Stored data
┄┄┄┄┄┄┄┄┄┄
(** The lists of a direction agree with VPP. *)
Lemma resync_dir_ok dir h interfaces0 h' lists allocated interfaces :
  (∀ l, l ∈ ls dir → h !! l = h1 !! l) →
  resync_inv dir h (ls dir) interfaces0 (ls dir) [] h' lists allocated interfaces → dir_ok dir h' lists acls.
Proof.
  intros Heq [_ (ls' & Hp & Hw) Hst _ Hif _ _].
  assert (∀ id l, byID lists !! id = Some l → ∃ acl o, acls !! id = Some acl ∧ acl_of dir id acl o ∧ objs dir !! id = Some o ∧
    rules_of h' l = RL_Rules o ∧ ifs_of h' l = RL_Interfaces o ∧ priv_of h' l = RL_Private o ∧ id_of h' l = id) as Hl.
  { intros id l [Hl Hid]%(wf_byID _ _ _ Hw). rewrite Hp in Hl. destruct (dumped_obj dir l Hl) as (o & acl & Ho & Hob & Hacl & Hao).
    rewrite (st_rules _ _ Hst), (st_priv _ _ Hst), Hif by done. rewrite (st_id _ _ Hst) in Hid |- *.
    unfold rules_of, ifs_of, priv_of, id_of in *. rewrite Heq, Ho in * by done. simpl in *. subst id. by exists acl, o. }
  split_and!.
  - intros id r ifs (l & Hid & <- & <-)%desc_base_Some.
    destruct (Hl id l Hid) as (acl & o & Hacl & [Hn _ _ (rs & Hr & Hne & Hru) _ (names & Hi & Hnames) Hu _] & _ & -> & -> & _).
    rewrite Hacl, Hr. unfold acl_ok. rewrite decide_False; [by exists acl, names|].
    intros [Hlen|?]; [|done]. by destruct rs.
  - intros s [acl Hacl]. unfold desc_base. destruct (byID lists !! id_text dir s) eqn:E; [by eauto|]. exfalso.
    destruct (rs_acl _ _ Hres _ _ Hacl) as (dir' & o & Ho). destruct (rs_obj _ _ Hres _ _ _ Ho) as (acl' & _ & Hao).
    assert (dir' = dir) as -> by (destruct (ao_text _ _ _ _ Hao) as [s' Hs']; by apply id_text_dir in Hs').
    destruct (dumped_name dir _ acl o Hacl Ho) as (l & Hll & Hlo).
    assert (byID lists !! id_text dir s = Some l) as E'; [|congruence]. apply (wf_byID _ _ _ Hw). rewrite Hp. split; [done|].
    rewrite (st_id _ _ Hst). unfold id_of. rewrite Heq, Hlo by done. apply Hao.
  - intros id l Hid Hr Hi. destruct (Hl id l Hid) as (acl & o & Hacl & [Hn _ _ (rs & Hrs & _ & Hru) _ _ _ Hpr] & _ & Er & _ & Ep & Eid).
    exists acl. rewrite Ep, Er, Eid, Hrs, Hpr. done.
Qed.
(** A dumped list, in a heap that has it unchanged. *)
Lemma dumped_at dir h l : l ∈ ls dir → h !! l = h1 !! l →
  ∃ o acl s, id_of h l = id_text dir s ∧ ifs_of h l = RL_Interfaces o ∧ objs dir !! id_text dir s = Some o ∧ acls !! id_text dir s = Some acl.
Proof.
  intros Hl Heq. destruct (dumped_obj dir l Hl) as (o & acl & Ho & Hob & Hacl & Hao). destruct (ao_text _ _ _ _ Hao) as [sfx Hs].
  exists o, acl, sfx. unfold id_of, ifs_of. rewrite Heq, Ho. simpl. by rewrite <-Hs.
Qed.

Section direction.
Context (dir : TrafficDirection) (h h' : heap) (interfaces0 : gset string) (lists : ContivRuleLists) (allocated interfaces : gset string).
Hypothesis Heq : ∀ l, l ∈ ls dir → h !! l = h1 !! l.
Hypothesis Hri : resync_inv dir h (ls dir) interfaces0 (ls dir) [] h' lists allocated interfaces.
┄┄┄┄┄┄┄┄┄┄
▸ Task details
Would you please work out how many lines of the data hold "rewrite"? Reply with the number alone.

▸ Solved problem
8